Get broad and fine clusters
GetCluster(seuratlist, n1 = 50, n2 = 200)
A list of Seurat objects, usually can be got by SplitObject(). We also accept the SingleCellExperiment object input.
If the number of cells was smaller than n1, then the cluster will remain unchanged called rare cluster. The default value of n1 is 50.
If the count of cells within a broad cluster is more than n2, the cluster is subdivided randomly into three fine clusters. If the cell count falls within the range of n1 to n2, two fine clusters are generated randomly.
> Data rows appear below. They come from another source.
Lemma awp_trials n t a bs (Q : Z + list Z -> aheap -> Prop) :
  demo a bs -> length bs = N_CH -> 0 <= rr t -> rr t + Z.of_nat n <= UINT32_MAX ->
  (forall a' bs', demo a' bs' -> length bs' = N_CH -> Q (inr (wins (rr t + Z.of_nat n))) a') ->
  awp (trials n chs (wins (rr t)) t) a Q.
Proof.
  revert t a bs. induction n as [|n IH]; intros t a bs Hd Hl Hr Hn HQ; cbn [trials].
  { apply awp_ret. rewrite Z.add_0_r in HQ. by eapply HQ. }
  apply awp_bind. rewrite <- Hl. apply (awp_refill 0 bs); [done|]. intros a1 Hd1. rewrite Hl in *. cbn [Nat.add] in Hd1.
  destruct (dm_out _ _ Hd1) as (o & Ho & Hol).
  assert (turn t N_CH < N_CH)%nat as Hlt.
  { unfold turn, N_CH. pose proof (Z.mod_pos_bound (rr t) 3). lia. }
  pose proof (fair_takes a1 o _ Hd1 Hlt Ho Hol) as Ht.
  assert (length (fair_cases chs) = N_CH) as Elen by done.
  apply awp_bind. eapply awp_turn; [| |rewrite Elen|exact Ht|].
  - apply Forall_fmap, Forall_fmap, Forall_forall. intros i Hi%elem_of_seq. exists (demo_chan [zero]), o, zero, []. apply fair_takes; [done|lia|done|done].
  - done.
  - unfold fair_cases. rewrite !list_lookup_fmap, lookup_seq_lt by done. done.
  - rewrite Elen. cbv beta iota. cbn [c_data c_ch].
    rewrite (proj2 (orb_false_iff _ _)); [|split; [apply Z.ltb_ge; lia|apply Z.leb_gt; lia]].
    rewrite Nat2Z.id. unfold turn at 1. change (Z.of_nat N_CH) with 3. unfold UINT32_MAX in Hn. rewrite wins_next by (unfold UINT32_MAX; lia).
    assert (rr (next_turn t) = rr t + 1) as Er by (unfold next_turn; simpl; apply u64_small; unfold two64; lia). rewrite <- Er.
    assert (demo (on_chan (chan_ptr (turn t N_CH)) (demo_chan []) a1) (<[turn t N_CH := []]> (replicate N_CH [zero]))) as Hd2.
    { apply demo_set; [done|by rewrite length_replicate|by left]. }
    eapply IH.
    + apply demo_out; [exact Hd2|]. apply (zlen_overlay 4 zero o); [lia|done].
    + by rewrite length_insert, length_replicate.
    + lia.
    + unfold UINT32_MAX. lia.
    + rewrite Er. replace (rr t + 1 + Z.of_nat n) with (rr t + Z.of_nat (S n)) by lia. exact HQ.
Qed.

(** ** Creation and end *)

Lemma awp_create `{Malloc} k a (Q : list ptr -> aheap -> Prop) : malloc 16 <> None ->
  forall i, demo a (replicate i []) -> (forall a', demo a' (replicate (i + k) []) -> Q (chan_ptr <$> seq i k) a') ->
  awp (create_chans (fun _ => 4) (fun _ => 4) (seq i k)) a Q.
Proof.
  intros Hmem. revert a Q. induction k as [|k IH]; intros a Q i Hd HQ; cbn [seq create_chans].
  { apply awp_ret. apply HQ. by rewrite Nat.add_0_r. }
  assert (a_chan a !! chan_ptr i = None) as Hfree.
  { rewrite (dm_chan _ _ Hd), lookup_ge_None_2; [done|]. by rewrite length_replicate. }
  apply awp_bind, create_awp; [done|lia|lia|done|done| |intros _ E; by destruct Hmem].
  intros slots _ _ ->. change (next_pow2 4) with 4. apply awp_bind, (IH _ _ (S i)).
  - destruct Hd as [H1 H2 H3 H4 H5 H6]. split; simpl; try done.
    + intros j. destruct (decide (j = i)) as [->|Hne].
      * rewrite lookup_insert_eq. change ([] :: replicate i []) with (replicate (S i) (@nil (list byte))). by rewrite lookup_replicate_2 by lia.
      * rewrite lookup_insert_ne by (intros E%chan_ptr_inj; by subst). rewrite H1. change ([] :: replicate i []) with (replicate (S i) (@nil (list byte))).
        destruct (decide (j < i)%nat); [by rewrite !lookup_replicate_2 by lia|].
        rewrite !lookup_ge_None_2 by (rewrite length_replicate; lia). done.
    + intros p A [(<- & _)|(_ & HA)]%lookup_insert_Some; [by exists i|by eapply H2].
    + constructor; [by left|done].
  - intros a' Hd'. apply awp_ret, (HQ a'). by rewrite Nat.add_succ_r.
Qed.

Lemma awp_finish_chans cs a (Q : unit -> aheap -> Prop) :
  NoDup cs -> (forall c, c ∈ cs -> exists b, (b = [] \/ b = [zero]) /\ a_chan a !! chan_ptr c = Some (demo_chan b)) ->
  (forall p A, a_chan a !! p = Some A -> exists c, c ∈ cs /\ p = chan_ptr c) -> (forall a', a_chan a' = ∅ -> Q tt a') ->
  awp (finish_chans (chan_ptr <$> cs)) a Q.
Proof.
  intros Hnd. revert a. induction Hnd as [|c cs Hc Hnd IH]; intros a Hin Honly HQ; cbn [fmap list_fmap finish_chans].
  { apply awp_ret, HQ. apply map_eq. intros p. rewrite lookup_empty. apply eq_None_not_Some. intros [A HA]. destruct (Honly p A HA) as (c & Hc & _). by apply elem_of_nil in Hc. }
  destruct (Hin c ltac:(left)) as (b & Hb & HA). destruct (demo_ok a b false Hb) as [Hok _].
  apply awp_bind. eapply chan_close_awp; [apply chan_ptr_some|done|done|]. cbn [a_closed demo_chan new_achan set_a_buf].
  assert (close_waiters (demo_chan b) a = a) as -> by (by destruct Hb as [->| ->]).
  apply awp_bind. eapply (chan_destroy_awp _ (closed_chan (demo_chan b))).
  - apply chan_ptr_some.
  - apply lookup_insert_eq.
  - apply (demo_ok _ b true Hb).
  - done.
  - cbn. apply IH; simpl.
    + intros d Hd. destruct (Hin d ltac:(by right)) as (b' & Hb' & HA'). exists b'. split; [done|].
      assert (chan_ptr d <> chan_ptr c) by (intros E%chan_ptr_inj; by subst). rewrite lookup_delete_ne, lookup_insert_ne by auto. exact HA'.
    + intros p A. rewrite delete_insert_eq, lookup_delete_Some. intros [Hne HA']. destruct (Honly p A HA') as (d & Hd & ->).
      apply elem_of_cons in Hd as [->|Hd]; [done|]. by exists d.
    + exact HQ.
Qed.
End demo.

(** ** Theorem *)

(** The memory [main] starts with: its variables. *)
Definition demo_heap (v out : ptr) (o : list byte) : heap := mk_heap ∅ ∅ ∅ ∅ (<[v := zero]> {[out := o]}) [].

Lemma demo_heap_repr v out o : repr (demo_heap v out o) (mk_aheap ∅ ∅ ∅ ∅ (<[v := zero]> {[out := o]})).
Proof. split; try done. apply map_Forall2_empty. Qed.

Lemma no_chan_left h a : repr h a -> a_chan a = ∅ -> h_chan h = ∅.
Proof.
  intros R Ha. apply map_eq. intros p. pose proof (r_chan _ _ R p) as Hp. rewrite Ha, lookup_empty in Hp. rewrite lookup_empty. by inversion Hp.
Qed.

(** C30: The fairness demonstration on the code of the library, for every number of
    trials an [unsigned] holds: no call is undefined, hangs or waits, no select
    reports anything but one of its cases, and the cases win strictly in turn: after
    [n] trials the counts are [n/3] rounded up for the first cases and down for the
    last, 10000 each after the 30000 trials of the program; the state of the random
    generator has no influence.  At the end no channel is left. *)
Theorem select_takes_turns `{Malloc} (Hmem : malloc 16 <> None) f self_id self v out o n rng
    (Hself : self <> NULL) (Hv : v <> NULL) (Hvout : v <> out) (Ho : 4 <= zlen o) (Hn : Z.of_nat n <= UINT32_MAX) :
  exists h', fair_main f self_id self v out n (mk_tls 0 rng) (demo_heap v out o) = Ret (inr (wins (Z.of_nat n)), h') /\ h_chan h' = ∅.
Proof.
  set (a0 := mk_aheap ∅ ∅ ∅ ∅ (<[v := zero]> {[out := o]})).
  assert (demo self v out a0 (replicate 0 [])) as Hd.
  { split; simpl; try done; [apply lookup_insert_eq|]. exists o. rewrite lookup_insert_ne by done. by rewrite lookup_singleton_eq. }
  assert (awp (fair_main f self_id self v out n (mk_tls 0 rng)) a0 (fun r a' => r = inr (wins (Z.of_nat n)) /\ a_chan a' = ∅)) as Hawp.
  { apply awp_bind, (awp_create self v out N_CH a0 _ Hmem 0%nat); [done|]. intros a1 Hd1. cbn [Nat.add] in Hd1.
    apply awp_bind. apply (awp_refill self v out Hself Hv Hvout 0%nat (replicate N_CH [])); [done|]. intros a2 Hd2. cbn [Nat.add length replicate N_CH] in Hd2.
    apply awp_bind. apply (awp_trials f self_id self v out Hself Hv Hvout n (mk_tls 0 rng) a2 (replicate N_CH [zero])); [done|done|done|done|].
    intros a3 bs Hd3 Hl. cbn [rr]. rewrite Z.add_0_l. apply awp_bind, (awp_finish_chans self v out Hself Hv Hvout).
    - apply NoDup_seq.
    - intros c Hc%elem_of_seq. destruct (lookup_lt_is_Some_2 bs c ltac:(lia)) as [b Hb]. exists b.
      split; [by eapply demo_buf|by eapply demo_at].
    - intros p A HA. destruct (dm_only _ _ _ _ _ Hd3 p A HA) as [i ->]. exists i. split; [|done]. apply elem_of_seq.
      rewrite (dm_chan _ _ _ _ _ Hd3) in HA. destruct (bs !! i) eqn:Hi; [|done]. apply lookup_lt_Some in Hi. lia.
    - intros a4 E4. by apply awp_ret. }
  destruct (awp_run _ _ _ _ Hawp (demo_heap_repr v out o)) as (r & h' & a' & E & R & -> & Ha). exists h'. split; [done|]. by eapply no_chan_left.
Qed.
Default value is 200.
A list of data frames.
data(sim_data_sce)
# Assuming "seuratlist" is a list of Seurat objects
# if(is(sim_data_sce, "SingleCellExperiment")){ sim_data <- as.Seurat(sim_data_sce) }
sim_data <- SCEtoSeurat(sim_data_sce)
#> Error in SCEtoSeurat(sim_data_sce): could not find function "SCEtoSeurat"
seuratlist <- Seurat::SplitObject(sim_data, split.by = "Study")
#> Error: object 'sim_data' not found
# seuratlist <- InputData(sim_data_sce,"Study")
fullcluster <- GetCluster(seuratlist)
#> Error: object 'seuratlist' not found